Records for processing:
^^^^^^^^

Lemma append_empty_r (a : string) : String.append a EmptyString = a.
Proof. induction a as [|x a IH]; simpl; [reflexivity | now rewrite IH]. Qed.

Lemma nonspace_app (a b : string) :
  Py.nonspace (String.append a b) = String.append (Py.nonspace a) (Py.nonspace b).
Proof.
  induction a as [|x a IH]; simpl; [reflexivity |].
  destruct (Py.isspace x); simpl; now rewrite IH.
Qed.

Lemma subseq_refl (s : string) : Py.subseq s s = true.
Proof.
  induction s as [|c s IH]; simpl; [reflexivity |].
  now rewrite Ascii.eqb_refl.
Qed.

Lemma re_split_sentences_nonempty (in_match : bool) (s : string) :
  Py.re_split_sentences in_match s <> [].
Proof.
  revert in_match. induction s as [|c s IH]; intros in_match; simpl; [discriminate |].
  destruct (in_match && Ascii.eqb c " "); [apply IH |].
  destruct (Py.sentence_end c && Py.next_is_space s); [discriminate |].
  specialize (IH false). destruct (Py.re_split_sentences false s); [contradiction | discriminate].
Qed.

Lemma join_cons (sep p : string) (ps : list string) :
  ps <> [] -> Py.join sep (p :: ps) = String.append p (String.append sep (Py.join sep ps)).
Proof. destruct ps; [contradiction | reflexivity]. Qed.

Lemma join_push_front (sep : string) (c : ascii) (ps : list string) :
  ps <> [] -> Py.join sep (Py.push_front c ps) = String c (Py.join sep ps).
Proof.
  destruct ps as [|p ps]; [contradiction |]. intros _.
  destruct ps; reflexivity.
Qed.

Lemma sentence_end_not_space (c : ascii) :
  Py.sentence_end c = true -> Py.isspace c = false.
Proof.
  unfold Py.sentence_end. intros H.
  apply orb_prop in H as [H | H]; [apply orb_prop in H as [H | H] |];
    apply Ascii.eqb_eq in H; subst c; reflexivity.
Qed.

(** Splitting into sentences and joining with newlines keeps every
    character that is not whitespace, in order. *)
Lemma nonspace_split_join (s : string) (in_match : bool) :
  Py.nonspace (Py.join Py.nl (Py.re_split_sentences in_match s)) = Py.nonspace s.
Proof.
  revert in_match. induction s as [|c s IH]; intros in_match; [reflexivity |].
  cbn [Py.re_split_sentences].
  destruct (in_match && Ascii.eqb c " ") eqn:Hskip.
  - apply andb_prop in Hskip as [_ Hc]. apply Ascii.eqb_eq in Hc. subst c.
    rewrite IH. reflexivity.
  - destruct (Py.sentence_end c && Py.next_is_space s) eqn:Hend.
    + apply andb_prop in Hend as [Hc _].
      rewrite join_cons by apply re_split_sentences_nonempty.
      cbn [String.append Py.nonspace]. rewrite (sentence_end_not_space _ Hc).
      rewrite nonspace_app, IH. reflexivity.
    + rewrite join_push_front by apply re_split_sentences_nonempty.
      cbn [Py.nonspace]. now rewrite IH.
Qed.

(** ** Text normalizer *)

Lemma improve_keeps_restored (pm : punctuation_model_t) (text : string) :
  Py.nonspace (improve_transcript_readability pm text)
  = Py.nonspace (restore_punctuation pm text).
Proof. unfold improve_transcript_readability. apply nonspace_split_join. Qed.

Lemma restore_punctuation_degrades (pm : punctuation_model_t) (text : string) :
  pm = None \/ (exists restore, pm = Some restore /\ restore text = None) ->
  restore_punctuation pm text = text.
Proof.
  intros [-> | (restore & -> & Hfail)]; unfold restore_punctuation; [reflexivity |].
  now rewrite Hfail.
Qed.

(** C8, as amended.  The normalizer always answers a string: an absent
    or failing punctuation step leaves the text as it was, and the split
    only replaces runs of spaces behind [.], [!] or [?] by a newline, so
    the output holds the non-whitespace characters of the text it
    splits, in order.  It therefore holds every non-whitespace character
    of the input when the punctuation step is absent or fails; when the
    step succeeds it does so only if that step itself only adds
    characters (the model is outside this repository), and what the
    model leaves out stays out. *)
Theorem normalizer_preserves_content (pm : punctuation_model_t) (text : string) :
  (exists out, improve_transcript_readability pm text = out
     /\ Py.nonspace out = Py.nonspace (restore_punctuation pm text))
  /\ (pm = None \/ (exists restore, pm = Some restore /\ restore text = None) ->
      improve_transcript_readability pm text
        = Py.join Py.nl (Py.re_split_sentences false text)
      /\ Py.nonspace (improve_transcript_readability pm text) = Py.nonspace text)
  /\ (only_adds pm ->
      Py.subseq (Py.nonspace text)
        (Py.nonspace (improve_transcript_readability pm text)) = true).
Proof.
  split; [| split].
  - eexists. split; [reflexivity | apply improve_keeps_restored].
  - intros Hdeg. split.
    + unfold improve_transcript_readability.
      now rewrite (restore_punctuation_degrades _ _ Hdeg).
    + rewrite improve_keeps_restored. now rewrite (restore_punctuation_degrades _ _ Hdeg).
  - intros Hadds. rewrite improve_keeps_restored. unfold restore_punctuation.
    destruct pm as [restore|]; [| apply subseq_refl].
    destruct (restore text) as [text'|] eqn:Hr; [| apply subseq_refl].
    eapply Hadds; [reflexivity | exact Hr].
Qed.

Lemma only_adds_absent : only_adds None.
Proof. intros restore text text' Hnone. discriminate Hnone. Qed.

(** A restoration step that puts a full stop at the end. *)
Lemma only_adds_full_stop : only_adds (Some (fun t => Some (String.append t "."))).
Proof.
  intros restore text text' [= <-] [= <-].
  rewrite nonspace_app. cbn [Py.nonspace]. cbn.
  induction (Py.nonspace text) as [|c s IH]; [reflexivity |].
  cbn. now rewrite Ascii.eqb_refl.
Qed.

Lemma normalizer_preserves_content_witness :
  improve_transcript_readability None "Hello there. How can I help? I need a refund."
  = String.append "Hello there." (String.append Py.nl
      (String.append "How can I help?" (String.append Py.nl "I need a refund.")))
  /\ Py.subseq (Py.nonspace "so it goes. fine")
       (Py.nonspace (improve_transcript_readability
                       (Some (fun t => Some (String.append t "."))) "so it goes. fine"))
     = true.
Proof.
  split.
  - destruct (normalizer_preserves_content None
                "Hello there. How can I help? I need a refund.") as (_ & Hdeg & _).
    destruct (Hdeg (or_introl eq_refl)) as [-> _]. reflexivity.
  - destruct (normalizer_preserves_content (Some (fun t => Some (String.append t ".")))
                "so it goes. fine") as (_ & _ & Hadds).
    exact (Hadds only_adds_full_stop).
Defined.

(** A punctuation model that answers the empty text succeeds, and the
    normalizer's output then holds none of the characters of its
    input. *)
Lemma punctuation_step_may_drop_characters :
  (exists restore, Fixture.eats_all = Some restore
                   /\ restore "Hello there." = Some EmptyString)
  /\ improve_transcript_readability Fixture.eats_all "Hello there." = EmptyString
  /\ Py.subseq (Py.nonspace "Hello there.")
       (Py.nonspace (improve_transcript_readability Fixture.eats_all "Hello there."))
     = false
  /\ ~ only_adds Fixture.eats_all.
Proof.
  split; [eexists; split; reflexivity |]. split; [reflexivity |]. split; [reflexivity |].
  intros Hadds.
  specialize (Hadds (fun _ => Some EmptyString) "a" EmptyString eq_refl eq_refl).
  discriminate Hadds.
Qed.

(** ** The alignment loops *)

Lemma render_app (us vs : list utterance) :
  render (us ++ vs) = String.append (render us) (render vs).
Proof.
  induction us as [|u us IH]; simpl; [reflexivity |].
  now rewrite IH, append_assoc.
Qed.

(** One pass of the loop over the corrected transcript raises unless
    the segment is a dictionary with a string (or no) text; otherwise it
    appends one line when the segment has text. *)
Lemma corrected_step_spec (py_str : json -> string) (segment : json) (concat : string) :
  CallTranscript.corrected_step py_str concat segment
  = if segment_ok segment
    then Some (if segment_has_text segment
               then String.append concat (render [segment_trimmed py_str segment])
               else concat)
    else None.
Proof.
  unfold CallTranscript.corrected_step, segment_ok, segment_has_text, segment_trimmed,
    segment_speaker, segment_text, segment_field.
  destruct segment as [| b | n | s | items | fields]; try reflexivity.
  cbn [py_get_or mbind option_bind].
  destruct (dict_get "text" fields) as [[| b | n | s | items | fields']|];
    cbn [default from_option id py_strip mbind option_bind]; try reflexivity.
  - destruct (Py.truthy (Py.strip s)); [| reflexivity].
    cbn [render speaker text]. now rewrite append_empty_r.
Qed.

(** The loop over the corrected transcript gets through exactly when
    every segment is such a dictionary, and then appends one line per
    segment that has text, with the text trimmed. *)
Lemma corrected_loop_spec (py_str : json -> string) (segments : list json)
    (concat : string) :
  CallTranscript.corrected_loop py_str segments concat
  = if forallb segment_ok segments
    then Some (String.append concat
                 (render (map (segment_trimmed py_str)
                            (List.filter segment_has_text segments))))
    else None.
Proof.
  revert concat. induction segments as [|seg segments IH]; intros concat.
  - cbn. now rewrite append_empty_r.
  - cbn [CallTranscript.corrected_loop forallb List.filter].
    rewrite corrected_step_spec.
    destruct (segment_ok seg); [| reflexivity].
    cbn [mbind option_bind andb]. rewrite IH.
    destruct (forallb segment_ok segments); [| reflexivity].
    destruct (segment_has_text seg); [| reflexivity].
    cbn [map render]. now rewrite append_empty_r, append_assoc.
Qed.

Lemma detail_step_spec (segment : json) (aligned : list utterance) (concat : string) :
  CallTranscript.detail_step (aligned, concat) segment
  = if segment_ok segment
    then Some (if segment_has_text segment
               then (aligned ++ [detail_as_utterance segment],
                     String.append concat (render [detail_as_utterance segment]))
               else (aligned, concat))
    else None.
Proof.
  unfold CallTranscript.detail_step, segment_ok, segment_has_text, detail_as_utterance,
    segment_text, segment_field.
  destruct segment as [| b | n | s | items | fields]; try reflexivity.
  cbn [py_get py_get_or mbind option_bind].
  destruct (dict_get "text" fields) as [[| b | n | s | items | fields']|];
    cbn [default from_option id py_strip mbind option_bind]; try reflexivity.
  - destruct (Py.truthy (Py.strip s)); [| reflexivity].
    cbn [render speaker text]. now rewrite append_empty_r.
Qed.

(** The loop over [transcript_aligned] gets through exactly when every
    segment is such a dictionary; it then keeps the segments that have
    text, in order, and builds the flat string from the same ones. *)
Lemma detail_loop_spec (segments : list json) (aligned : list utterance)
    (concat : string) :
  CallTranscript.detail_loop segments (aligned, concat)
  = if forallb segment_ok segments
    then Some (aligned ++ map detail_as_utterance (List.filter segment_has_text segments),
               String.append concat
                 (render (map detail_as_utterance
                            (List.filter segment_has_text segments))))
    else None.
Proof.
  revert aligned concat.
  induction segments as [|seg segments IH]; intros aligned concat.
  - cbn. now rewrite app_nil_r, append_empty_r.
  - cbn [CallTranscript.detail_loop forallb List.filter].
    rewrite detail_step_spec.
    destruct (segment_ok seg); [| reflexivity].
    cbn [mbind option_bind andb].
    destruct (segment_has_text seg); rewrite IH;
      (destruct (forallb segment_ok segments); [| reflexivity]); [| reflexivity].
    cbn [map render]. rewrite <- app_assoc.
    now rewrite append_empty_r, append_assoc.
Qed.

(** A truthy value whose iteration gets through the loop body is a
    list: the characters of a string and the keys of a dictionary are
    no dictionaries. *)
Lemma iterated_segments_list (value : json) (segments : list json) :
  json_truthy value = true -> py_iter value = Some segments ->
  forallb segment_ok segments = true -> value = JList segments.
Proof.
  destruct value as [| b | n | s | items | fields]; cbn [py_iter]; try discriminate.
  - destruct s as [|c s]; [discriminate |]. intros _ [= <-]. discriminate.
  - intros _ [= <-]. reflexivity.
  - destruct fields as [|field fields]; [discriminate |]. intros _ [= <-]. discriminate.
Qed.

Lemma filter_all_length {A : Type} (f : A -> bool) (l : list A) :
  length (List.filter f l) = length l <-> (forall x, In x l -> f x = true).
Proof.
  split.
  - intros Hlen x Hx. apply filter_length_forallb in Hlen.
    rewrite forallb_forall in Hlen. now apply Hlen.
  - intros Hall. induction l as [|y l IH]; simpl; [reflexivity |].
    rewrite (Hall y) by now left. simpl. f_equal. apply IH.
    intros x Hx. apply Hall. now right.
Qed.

^^^^^^^^

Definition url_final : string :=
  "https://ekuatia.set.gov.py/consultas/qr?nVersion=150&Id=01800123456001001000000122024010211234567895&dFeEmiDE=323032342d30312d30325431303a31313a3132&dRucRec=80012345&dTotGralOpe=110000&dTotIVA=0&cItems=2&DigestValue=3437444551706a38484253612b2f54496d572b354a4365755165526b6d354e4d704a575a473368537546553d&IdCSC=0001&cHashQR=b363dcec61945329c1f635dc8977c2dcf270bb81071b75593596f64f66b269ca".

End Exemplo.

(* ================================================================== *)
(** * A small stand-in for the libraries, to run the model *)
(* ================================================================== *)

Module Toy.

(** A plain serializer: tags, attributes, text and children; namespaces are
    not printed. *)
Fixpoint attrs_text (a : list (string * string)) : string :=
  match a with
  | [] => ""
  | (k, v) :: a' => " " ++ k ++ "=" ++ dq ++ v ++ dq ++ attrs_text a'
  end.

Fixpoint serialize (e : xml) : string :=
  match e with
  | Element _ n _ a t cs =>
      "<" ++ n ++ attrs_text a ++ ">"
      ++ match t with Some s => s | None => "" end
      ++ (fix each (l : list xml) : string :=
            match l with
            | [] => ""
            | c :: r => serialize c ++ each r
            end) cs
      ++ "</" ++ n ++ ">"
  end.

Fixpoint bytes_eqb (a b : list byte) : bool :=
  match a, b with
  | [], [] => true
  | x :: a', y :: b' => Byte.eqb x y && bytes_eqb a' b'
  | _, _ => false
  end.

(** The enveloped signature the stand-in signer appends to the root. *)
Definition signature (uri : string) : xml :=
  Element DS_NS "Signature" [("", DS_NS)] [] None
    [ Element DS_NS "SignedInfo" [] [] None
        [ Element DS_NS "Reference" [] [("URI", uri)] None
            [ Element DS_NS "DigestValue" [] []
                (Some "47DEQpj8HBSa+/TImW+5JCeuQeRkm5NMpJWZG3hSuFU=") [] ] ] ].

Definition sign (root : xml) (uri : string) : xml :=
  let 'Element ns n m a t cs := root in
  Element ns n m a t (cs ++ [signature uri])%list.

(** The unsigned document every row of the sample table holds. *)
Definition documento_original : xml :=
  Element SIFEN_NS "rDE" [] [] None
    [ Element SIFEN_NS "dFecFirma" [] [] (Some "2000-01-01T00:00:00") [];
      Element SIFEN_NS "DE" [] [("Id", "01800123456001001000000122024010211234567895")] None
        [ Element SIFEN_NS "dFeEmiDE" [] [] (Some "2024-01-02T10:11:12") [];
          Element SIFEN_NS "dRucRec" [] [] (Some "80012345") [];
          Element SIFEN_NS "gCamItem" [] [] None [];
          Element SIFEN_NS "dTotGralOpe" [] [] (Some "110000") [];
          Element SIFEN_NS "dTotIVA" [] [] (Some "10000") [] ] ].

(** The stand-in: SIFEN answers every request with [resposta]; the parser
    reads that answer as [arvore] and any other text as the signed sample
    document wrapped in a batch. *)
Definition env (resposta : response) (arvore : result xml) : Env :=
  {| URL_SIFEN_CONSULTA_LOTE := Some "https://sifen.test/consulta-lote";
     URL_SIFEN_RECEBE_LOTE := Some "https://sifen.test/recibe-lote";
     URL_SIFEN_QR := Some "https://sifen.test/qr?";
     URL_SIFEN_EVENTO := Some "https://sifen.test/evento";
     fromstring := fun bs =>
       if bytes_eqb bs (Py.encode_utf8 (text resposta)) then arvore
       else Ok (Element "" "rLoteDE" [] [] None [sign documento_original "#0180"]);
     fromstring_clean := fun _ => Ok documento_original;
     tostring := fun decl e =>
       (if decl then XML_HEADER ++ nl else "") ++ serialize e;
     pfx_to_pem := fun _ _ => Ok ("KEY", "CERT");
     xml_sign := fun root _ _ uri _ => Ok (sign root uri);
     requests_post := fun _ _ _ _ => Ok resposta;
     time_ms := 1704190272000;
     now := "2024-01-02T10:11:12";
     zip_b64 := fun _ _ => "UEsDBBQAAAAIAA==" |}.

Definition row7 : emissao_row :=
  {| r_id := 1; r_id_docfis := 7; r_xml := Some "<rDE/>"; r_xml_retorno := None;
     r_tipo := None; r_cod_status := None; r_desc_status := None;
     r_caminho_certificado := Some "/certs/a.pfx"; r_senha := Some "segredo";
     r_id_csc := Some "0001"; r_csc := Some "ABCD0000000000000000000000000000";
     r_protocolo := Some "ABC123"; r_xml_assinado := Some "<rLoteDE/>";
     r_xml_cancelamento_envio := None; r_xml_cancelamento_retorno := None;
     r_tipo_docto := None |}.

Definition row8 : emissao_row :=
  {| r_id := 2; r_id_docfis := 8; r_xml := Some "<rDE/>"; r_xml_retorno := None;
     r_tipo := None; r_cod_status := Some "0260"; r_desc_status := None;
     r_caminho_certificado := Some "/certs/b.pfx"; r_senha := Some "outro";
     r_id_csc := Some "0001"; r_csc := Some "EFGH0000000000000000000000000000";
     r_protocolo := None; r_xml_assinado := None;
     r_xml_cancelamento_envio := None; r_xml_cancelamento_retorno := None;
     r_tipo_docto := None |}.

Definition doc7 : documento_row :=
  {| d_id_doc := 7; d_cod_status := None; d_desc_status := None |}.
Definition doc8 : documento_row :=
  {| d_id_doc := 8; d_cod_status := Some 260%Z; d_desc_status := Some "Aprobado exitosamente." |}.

^^^^^^^^

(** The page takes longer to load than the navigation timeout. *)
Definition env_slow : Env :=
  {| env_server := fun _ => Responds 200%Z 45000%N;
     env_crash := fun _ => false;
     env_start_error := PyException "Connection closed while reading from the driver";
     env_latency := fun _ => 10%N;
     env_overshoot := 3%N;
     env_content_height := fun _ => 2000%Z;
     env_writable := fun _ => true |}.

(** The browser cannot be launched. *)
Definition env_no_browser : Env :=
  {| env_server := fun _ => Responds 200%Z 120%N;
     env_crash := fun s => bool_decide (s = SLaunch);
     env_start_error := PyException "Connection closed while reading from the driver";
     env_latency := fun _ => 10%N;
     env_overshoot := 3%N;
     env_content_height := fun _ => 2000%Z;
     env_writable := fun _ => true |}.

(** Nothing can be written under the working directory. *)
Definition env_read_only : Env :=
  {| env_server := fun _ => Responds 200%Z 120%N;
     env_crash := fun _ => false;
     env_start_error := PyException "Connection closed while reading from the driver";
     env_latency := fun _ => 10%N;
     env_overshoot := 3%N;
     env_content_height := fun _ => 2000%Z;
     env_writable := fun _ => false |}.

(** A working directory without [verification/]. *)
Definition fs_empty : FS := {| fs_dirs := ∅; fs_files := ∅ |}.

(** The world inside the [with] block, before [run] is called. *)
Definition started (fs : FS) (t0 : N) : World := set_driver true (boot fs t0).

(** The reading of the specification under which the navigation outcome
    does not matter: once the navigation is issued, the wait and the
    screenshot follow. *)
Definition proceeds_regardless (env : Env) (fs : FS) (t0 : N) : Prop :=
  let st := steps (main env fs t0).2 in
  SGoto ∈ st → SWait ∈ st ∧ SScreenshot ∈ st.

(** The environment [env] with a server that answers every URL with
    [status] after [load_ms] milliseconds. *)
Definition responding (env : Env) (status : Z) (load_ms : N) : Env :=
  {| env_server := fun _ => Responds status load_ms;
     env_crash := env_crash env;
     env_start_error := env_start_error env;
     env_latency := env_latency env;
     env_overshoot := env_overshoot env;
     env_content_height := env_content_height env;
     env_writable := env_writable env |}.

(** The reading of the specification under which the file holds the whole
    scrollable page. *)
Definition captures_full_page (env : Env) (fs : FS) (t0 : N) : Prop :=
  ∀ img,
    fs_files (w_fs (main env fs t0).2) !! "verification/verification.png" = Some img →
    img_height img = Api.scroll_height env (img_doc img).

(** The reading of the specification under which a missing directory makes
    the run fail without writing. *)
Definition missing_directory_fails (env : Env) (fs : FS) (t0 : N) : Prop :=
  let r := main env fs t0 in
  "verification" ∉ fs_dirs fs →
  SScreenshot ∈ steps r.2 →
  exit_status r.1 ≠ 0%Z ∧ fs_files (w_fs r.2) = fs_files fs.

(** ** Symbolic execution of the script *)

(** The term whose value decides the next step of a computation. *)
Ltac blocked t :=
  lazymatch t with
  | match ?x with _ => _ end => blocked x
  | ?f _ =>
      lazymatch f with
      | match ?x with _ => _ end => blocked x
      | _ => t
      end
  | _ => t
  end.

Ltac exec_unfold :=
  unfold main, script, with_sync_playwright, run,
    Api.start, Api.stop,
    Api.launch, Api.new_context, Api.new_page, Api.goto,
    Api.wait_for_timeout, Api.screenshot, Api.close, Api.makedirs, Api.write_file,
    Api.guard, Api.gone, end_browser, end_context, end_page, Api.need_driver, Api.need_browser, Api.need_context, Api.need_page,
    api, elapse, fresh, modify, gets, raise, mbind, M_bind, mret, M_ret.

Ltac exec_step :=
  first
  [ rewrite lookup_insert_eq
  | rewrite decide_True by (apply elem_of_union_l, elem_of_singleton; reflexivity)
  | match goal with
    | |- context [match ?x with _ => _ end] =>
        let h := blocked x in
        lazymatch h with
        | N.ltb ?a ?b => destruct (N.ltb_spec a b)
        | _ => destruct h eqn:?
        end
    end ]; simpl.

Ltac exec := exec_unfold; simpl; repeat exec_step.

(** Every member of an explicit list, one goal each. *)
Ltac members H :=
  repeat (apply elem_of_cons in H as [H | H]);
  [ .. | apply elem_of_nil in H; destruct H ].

^^^^^^^^

Exercise instructions:
Check each line above for "Hfail" and state how many match, answering with only the number.

Response to the exercise:
2